A few months later on, he came to visit us. I didn't want to invite him into our domicile, but out of courtesy, nosotros did anyway. He wouldn't stop looking at me. Luckily for him, it was my birthday and I was in a really good mood, and so I just rolled my optics and told him he could come up out with my group of friends.
At the bar, he was actually into me and I was getting annoyed because he wouldn't let me relax.
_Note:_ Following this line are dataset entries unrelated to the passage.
(** The contract's storage, its access-control state and published events, the
    position in its pseudo-random stream, the token network, the plan vaults it
    deployed and the lending contract it is linked to. *)
Record world {T L : Type} := mkWorld {
  acl : AccessControl.state;
  plans : plan_store;
  claims : claim_store;
  disputes : dispute_store;
  triggers : trigger_store;
  wills : will_store;
  messages : message_store;
  notices : notice_store;
  yields : yield_store;
  evs : list event;
  prng : nat;
  toks : T;
  vaults : gmap address PlanVault.store;
  lend : L
}.
Arguments world T L : clear implicits.
#[global] Instance eta_world {T L} : Eta (world T L) := fun w =>
  mkWorld _ _ (acl w) (plans w) (claims w) (disputes w) (triggers w) (wills w) (messages w)
    (notices w) (yields w) (evs w) (prng w) (toks w) (vaults w) (lend w).

#[global] Instance sub_acl {T L} : Sub (world T L) AccessControl.state :=
  { sget := acl; sput s w := w <| acl := s |> }.
#[global] Instance sub_plans {T L} : Sub (world T L) plan_store :=
  { sget := plans; sput s w := w <| plans := s |> }.
#[global] Instance sub_claims {T L} : Sub (world T L) claim_store :=
  { sget := claims; sput s w := w <| claims := s |> }.
#[global] Instance sub_disputes {T L} : Sub (world T L) dispute_store :=
  { sget := disputes; sput s w := w <| disputes := s |> }.
#[global] Instance sub_triggers {T L} : Sub (world T L) trigger_store :=
  { sget := triggers; sput s w := w <| triggers := s |> }.
#[global] Instance sub_wills {T L} : Sub (world T L) will_store :=
  { sget := wills; sput s w := w <| wills := s |> }.
#[global] Instance sub_messages {T L} : Sub (world T L) message_store :=
  { sget := messages; sput s w := w <| messages := s |> }.
#[global] Instance sub_notices {T L} : Sub (world T L) notice_store :=
  { sget := notices; sput s w := w <| notices := s |> }.
#[global] Instance sub_yields {T L} : Sub (world T L) yield_store :=
  { sget := yields; sput s w := w <| yields := s |> }.
#[global] Instance sub_acl_laws {T L} : SubLaws (world T L) AccessControl.state.
Proof. by split; [|intros []]. Qed.
#[global] Instance sub_plans_laws {T L} : SubLaws (world T L) plan_store.
Proof. by split; [|intros []]. Qed.
#[global] Instance sub_triggers_laws {T L} : SubLaws (world T L) trigger_store.
Proof. by split; [|intros []]. Qed.
(** For every amount and fee rate the split is an error above the fee cap and otherwise
    the rounded-down share of the amount and exactly the rest. *)
Theorem split_performance_fee_exact amount fee_bps :
  u64 amount -> u32 fee_bps ->
  split_performance_fee amount fee_bps =
    if MAX_PERFORMANCE_FEE_BPS <? fee_bps then RErr InvalidAllocation
    else ROk (amount - amount * fee_bps / BPS_DENOMINATOR, amount * fee_bps / BPS_DENOMINATOR).
Proof.
  intros Ha Hf. unfold split_performance_fee, validate_performance_fee, rreject_if.
  destruct (Z.ltb_spec MAX_PERFORMANCE_FEE_BPS fee_bps) as [|Hle]; [done|]. cbn [rbind].
  destruct (_ || _) eqn:Hz.
  { apply orb_true_iff in Hz as [->%Z.eqb_eq| ->%Z.eqb_eq];
      rewrite ?Z.mul_0_l, ?Z.mul_0_r, Z.div_0_l by done; by rewrite ?Z.sub_0_r. }
  pose proof (mul_frac_le amount fee_bps BPS_DENOMINATOR) as Hfee.
  unfold MAX_PERFORMANCE_FEE_BPS, BPS_DENOMINATOR in *.
  unfold apply_bps. rewrite (proj2 (mul_div_ROk amount fee_bps BPS_DENOMINATOR
    (amount * fee_bps / 10000) ltac:(ulia) ltac:(ulia) ltac:(done)));
    [|split_and!; [done|unia|ulia]].
  cbn [rbind]. unfold safe_sub, checked_sub64. rewrite checked_in; [done|ulia].
Qed.

Lemma split_performance_fee_exact_witness :
  split_performance_fee 1000000 1000 = ROk (900000, 100000).
Proof.
  rewrite (split_performance_fee_exact 1000000 1000) by (unfold u64, u32, u64_max, u32_max; lia).
  reflexivity.
Defined.
(** The length of a [Vec], [Vec::get] and [Vec::set] with a [u32] index. *)
Definition len {A} (l : list A) : Z := Z.of_nat (length l).
Definition vget {A} (l : list A) (i : Z) : option A := l !! Z.to_nat i.
Definition vset {A} (i : Z) (x : A) (l : list A) : list A := <[Z.to_nat i := x]> l.

(** [u64::to_be_bytes]. *)
Fixpoint be_bytes (n : nat) (z : Z) : bytes :=
  match n with
  | O => []
  | S n => be_bytes n (z / 256) ++ [z mod 256]
  end.

(** The six ASCII digits of a claim code. *)
Definition code_digits (claim_code : Z) : bytes :=
  map (fun i => (claim_code / 10 ^ (5 - i)) mod 10 + 48) [0; 1; 2; 3; 4; 5].

Definition zero_salt : hash := replicate 32 0.
#[global] Arguments be_bytes : simpl never.
#[global] Arguments code_digits : simpl never.
#[global] Arguments zero_salt : simpl never.

Section core.
Context {T L : Type} `{TokenOps T} `{HostFns}.
Abbreviation W := (world T L).
Abbreviation X A := (M W InheritanceError A).
Implicit Types (env : Env) (w : W).

(** ** Storage *)

Definition load {S A} `{Sub W S} (f : S -> A) : X A := gets (fun w => f (sget w)).
Definition save {S} `{Sub W S} (f : S -> S) : X unit := modify (fun w => sput (f (sget w)) w).
Definition emit (e : event) : X unit := modify (fun w => w <| evs := evs w ++ [e] |>).

(** Plain [+] on [u32]. *)
Definition add32 (a b : Z) : X Z := unwrap (checked u32_max (a + b)).

(** ** Hashing *)

(** The copy into the 256-byte buffer panics when the string is longer than the
    buffer slice it is copied to. *)
Definition hash_string (input : bytes) : X hash :=
  let slice_len := Z.min (len input) 256 in
  do! panic_if (negb (len input =? slice_len));
  ret (sha256 input).

Definition hash_bytes (input : bytes) : X hash := ret (sha256 input).

Definition hash_claim_code_with_salt (claim_code : Z) (salt : hash) : X hash :=
  do! reject_if (999999 <? claim_code) InvalidClaimCodeRange;
  ret (sha256 (salt ++ code_digits claim_code)).

Definition hash_claim_code (claim_code : Z) : X hash :=
  hash_claim_code_with_salt claim_code zero_salt.

Definition generate_claim_salt : X hash :=
  let! n := gets prng in
  do! modify (fun w => w <| prng := S n |>);
  ret (prng_gen n).

(** ** Guards *)

Definition get_admin : X (option address) := load Ad.

Definition require_not_blacklisted (a : address) : X unit :=
  zoom (AccessControl.require_not_blacklisted a Blk).

Definition require_admin env (admin : address) : X unit :=
  do! require_auth env admin;
  do! require_not_blacklisted admin;
  zoom (require_role admin Admin NotAdmin).

Definition enter_guard : X unit := zoom reentrancy_enter_or_panic.
Definition exit_guard : X unit := zoom reentrancy_exit.
Definition check_not_paused : X unit := zoom require_not_paused_or_panic.

Definition check_and_record_claim_attempt env (plan_id : Z) (claimer : address) : X unit :=
  let now := timestamp env in
  let! stored := load (fun s => Ca s !! (plan_id, claimer)) in
  let w0 := default (mkWindow now 0) stored in
  let w1 := if CLAIM_ATTEMPT_WINDOW_SECONDS <=? saturating_sub now (window_start w0)
            then mkWindow now 0 else w0 in
  do! reject_if (CLAIM_MAX_ATTEMPTS_PER_WINDOW <=? attempts w1) Unauthorized;
  let w2 := mkWindow (window_start w1) (saturating_add32 (attempts w1) 1) in
  save (fun s => s <| Ca := <[(plan_id, claimer) := w2]> (Ca s) |>).

Definition check_kyc_approved (user : address) : X unit :=
  let! stored := load (fun s => Ky s !! user) in
  let! status := ok_or stored KycNotSubmitted in
  reject_if (negb (approved status)) KycNotSubmitted.

(** ** Administration *)

Definition pause env (admin : address) : X unit :=
  do! require_admin env admin;
  do! zoom pause_contract;
  emit (AdminPaused (timestamp env)).
Definition unpause env (admin : address) : X unit :=
  do! require_admin env admin;
  do! zoom unpause_contract;
  emit (AdminUnpaused (timestamp env)).
Definition is_paused : X bool := gets (fun w => is_contract_paused (acl w)).
Definition get_version : X Z := zoom get_contract_version.

Definition initialize_admin env (admin : address) : X unit :=
  do! require_auth env admin;
  do! require_not_blacklisted admin;
  let! a := get_admin in
  do! reject_if (bool_decide (is_Some a)) AdminAlreadyInitialized;
  do! save (fun s => s <| Ad := Some admin |>);
  do! zoom (set_contract_version 1);
  zoom (AccessControl.assign_role admin Admin).

Definition assign_role env (admin a : address) (role : Role) : X unit :=
  do! require_admin env admin;
  do! require_not_blacklisted a;
  zoom (AccessControl.assign_role a role).
Definition revoke_role env (admin a : address) (role : Role) : X unit :=
  do! require_admin env admin;
  zoom (AccessControl.revoke_role a role).
Definition blacklist_address env (admin target : address) : X unit :=
  do! require_admin env admin;
  zoom (AccessControl.blacklist_address target).
Definition unblacklist_address env (admin target : address) : X unit :=
  do! require_admin env admin;
  zoom (AccessControl.unblacklist_address target).
Definition is_blacklisted (target : address) : X bool :=
  zoom (AccessControl.is_blacklisted target).
Definition has_role (a : address) (role : Role) : X bool := zoom (AccessControl.has_role a role).
Definition get_roles (a : address) : X (list Role) := gets (fun w => roles_of (acl w) a).
(** The configuration of a plan whose oracle signs. *)
Definition oracle_config env (oracle : address) (plan_id : Z) : X TriggerConfig :=
  do! require_auth env oracle;
  let! stored := get_trigger_config plan_id in
  let! c := ok_or stored PlanNotFound in
  do! reject_if (negb (bool_decide (oracle_address c = Some oracle))) Unauthorized;
  ret c.
Definition submit_oracle_trigger env (oracle : address) (plan_id : Z) : X unit :=
  let! c := oracle_config env oracle plan_id in
  save_trigger_config plan_id (c <| oracle_triggered := true |>).
Definition submit_health_trigger env (oracle : address) (plan_id : Z) : X unit :=
  let! c := oracle_config env oracle plan_id in
  save_trigger_config plan_id (c <| health_triggered := true |>).

(** * Triggering *)

(** Stop lending from the plan and record the trigger. *)
Definition record_trigger env (plan_id : Z) (plan : InheritancePlan) : X unit :=
  do! store_plan plan_id (plan <| is_lendable := false |>);
  set_trigger_info plan_id
    (mkTrigger (timestamp env) true false false (total_loaned plan) 0 0).

Definition auto_trigger_check env (plan_id : Z) : X unit :=
  let! met := check_trigger_conditions env plan_id in
  if negb met then ret tt
  else
    let! info := get_trigger_info plan_id in
    if bool_decide (is_Some info) then ret tt
    else
      let! plan := require_plan plan_id in
      do! reject_if (negb (is_active plan)) PlanNotActive;
      do! record_trigger env plan_id plan;
      do! emit (TriggerConditionMetEvent plan_id (timestamp env));
      emit (InheritanceTriggeredEvent plan_id (timestamp env) (total_loaned plan)).

(** Neither frozen nor under a legal hold. *)
Definition require_not_held (plan_id : Z) : X unit :=
  let! frozen := load (fun s => Fz s !! plan_id) in
  do! reject_if (bool_decide (is_Some frozen)) PlanNotActive;
  let! hold := load (fun s => Lh s !! plan_id) in
  reject_if (bool_decide (is_Some hold)) PlanNotActive.

(** The common part of the owner's and the guardians' trigger. *)
Definition trigger_plan env (plan_id : Z) : X unit :=
  let! plan := require_plan plan_id in
  do! reject_if (negb (is_active plan)) PlanNotActive;
  do! require_not_held plan_id;
  do! not_triggered plan_id;
  do! record_trigger env plan_id plan;
  do! emit (InheritanceTriggeredEvent plan_id (timestamp env) (total_loaned plan));
  emit (LoanFreezeEvent plan_id (timestamp env)).

(** Administrator, owner, or trusted contact with live emergency access. *)
Definition may_trigger env (caller : address) (plan_id : Z) : X bool :=
  let! a := get_admin in
  if bool_decide (a = Some caller) then do! require_auth env caller; ret true
  else
    let! plan := require_plan plan_id in
    if bool_decide (owner plan = caller) then do! require_auth env caller; ret true
    else
      let! access := get_emergency_access env plan_id in
      match access with
      | Some record =>
        if bool_decide (trusted_contact record = caller)
        then do! require_auth env caller; ret true
        else ret false
      | None => ret false
      end.

Definition trigger_inheritance env (caller : address) (plan_id : Z) : X unit :=
  do! check_not_paused;
  do! enter_guard;
  let! is_authorized := may_trigger env caller plan_id in
  do! reject_if (negb is_authorized) Unauthorized;
  do! trigger_plan env plan_id;
  exit_guard.

(** One signer of [guardian_emergency_trigger]. *)
Definition collect_guardian env (config : GuardianConfig) (approved : list address)
    (signer : address) : X (list address) :=
  if negb (bool_decide (signer ∈ guardians config)) then ret approved
  else if bool_decide (signer ∈ approved) then ret approved
  else do! require_auth env signer; ret (approved ++ [signer]).

Definition guardian_emergency_trigger env (plan_id : Z) (signers : list address) : X unit :=
  do! check_not_paused;
  do! enter_guard;
  let! stored := load (fun s => Gd s !! plan_id) in
  let! config := ok_or stored GuardianNotFound in
  let! approved := foldM (collect_guardian env config) signers [] in
  do! reject_if (len approved <? threshold config) Unauthorized;
  do! trigger_plan env plan_id;
  exit_guard.

(** * Loans after the trigger *)

(** The plan and its trigger record, for the administrator. *)
Definition triggered_plan env (admin : address) (plan_id : Z)
  : X (InheritancePlan * InheritanceTriggerInfo) :=
  do! require_admin env admin;
  let! plan := require_plan plan_id in
  let! info := get_trigger_info plan_id in
  let! trigger_info := ok_or info InheritanceNotTriggered in
  ret (plan, trigger_info).

Definition freeze_loans env (admin : address) (plan_id : Z) : X unit :=
  do! check_not_paused;
  let! pt := triggered_plan env admin plan_id in
  do! store_plan plan_id (pt.1 <| is_lendable := false |>);
  do! set_trigger_info plan_id (pt.2 <| loan_freeze_active := true |>);
  emit (LoanFreezeEvent plan_id (timestamp env)).

Definition recall_loan env (admin : address) (plan_id recall_amount : Z) : X unit :=
  let! pt := triggered_plan env admin plan_id in
  let '(plan, trigger_info) := pt in
  do! reject_if (total_loaned plan =? 0) NoOutstandingLoans;
  do! reject_if ((recall_amount =? 0) || (total_loaned plan <? recall_amount)) LoanRecallFailed;
  let! loaned := sub64 (total_loaned plan) recall_amount in
  do! store_plan plan_id (plan <| total_loaned := loaned |>);
  let! recalled := add64 (recalled_amount trigger_info) recall_amount in
  do! set_trigger_info plan_id
        (trigger_info <| recall_attempted := true |> <| recalled_amount := recalled |>);
  emit (LoanRecallEvent plan_id recall_amount loaned).

Definition liquidation_fallback env (admin : address) (plan_id : Z) : X unit :=
  let! pt := triggered_plan env admin plan_id in
  let '(plan, trigger_info) := pt in
  do! reject_if (total_loaned plan =? 0) NoOutstandingLoans;
  let unrecoverable := total_loaned plan in
  let remaining := saturating_sub (total_amount plan) unrecoverable in
  do! store_plan plan_id (plan <| total_amount := remaining |> <| total_loaned := 0 |>);
  let! settled := add64 (settled_amount trigger_info) unrecoverable in
  do! set_trigger_info plan_id
        (trigger_info <| liquidation_triggered := true |> <| settled_amount := settled |>);
  emit (LiquidationFallbackEvent plan_id unrecoverable remaining).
At some point during the nighttime, I told him in front of everyone that I really only saw him as a friend. He then threw a fit, yelling at me and saying what a horrible person I was for leading him on. I concluded up crying considering it was so embarrassing.
My guy friends went to "talk" to him subsequently they heard what happened. The next morning, my sis told me that he said he was really sorry. He wanted me to say bye to him at the airdrome. I obviously didn't.
Must Have Been Quite a Pizza
He was a friend of a friend, but we hung out with the same group of people and e'er went to the same parties.The guys in the group would e'er say things like, "Ah human, you lot and Kyle would be so great together! You should give him a shot!" I'd kind of laugh it off because I already had a boyfriend.

When my boyfriend and I somewhen broke up, Kyle asked me out. I wasn't really set, but I figured it was but a showtime date, so I agreed. Plus, everyone had been pressuring me into giving this guy a hazard, so I felt like I couldn't say no.
The whole evening was awkward. We just ordered a pizza and watched movies, and he would Non Terminate STARING. I couldn't even eat because I felt similar I was nether a microscope.
After our date, we kept in touch through text. Almost a calendar week later, he asked when we could have some other date. I told him that peradventure I had rushed into things as well fast and that I merely wasn't feeling any connection with him. And so he dropped a flop on me:
"I BROKE UP WITH MY GIRLFRIEND FOR YOU!"
Yup. When Kyle found out that I was unmarried, he dumped his girlfriend of 8 months just so he could ask me out. The timely cherry on top is that they got back together. I haven't seen him in four years.
That's a Big No
All my friends told me this guy from our group of friends was really nice, even though I felt like he was creepy. I gave him a shot and we went out once, but I regretted it immediately.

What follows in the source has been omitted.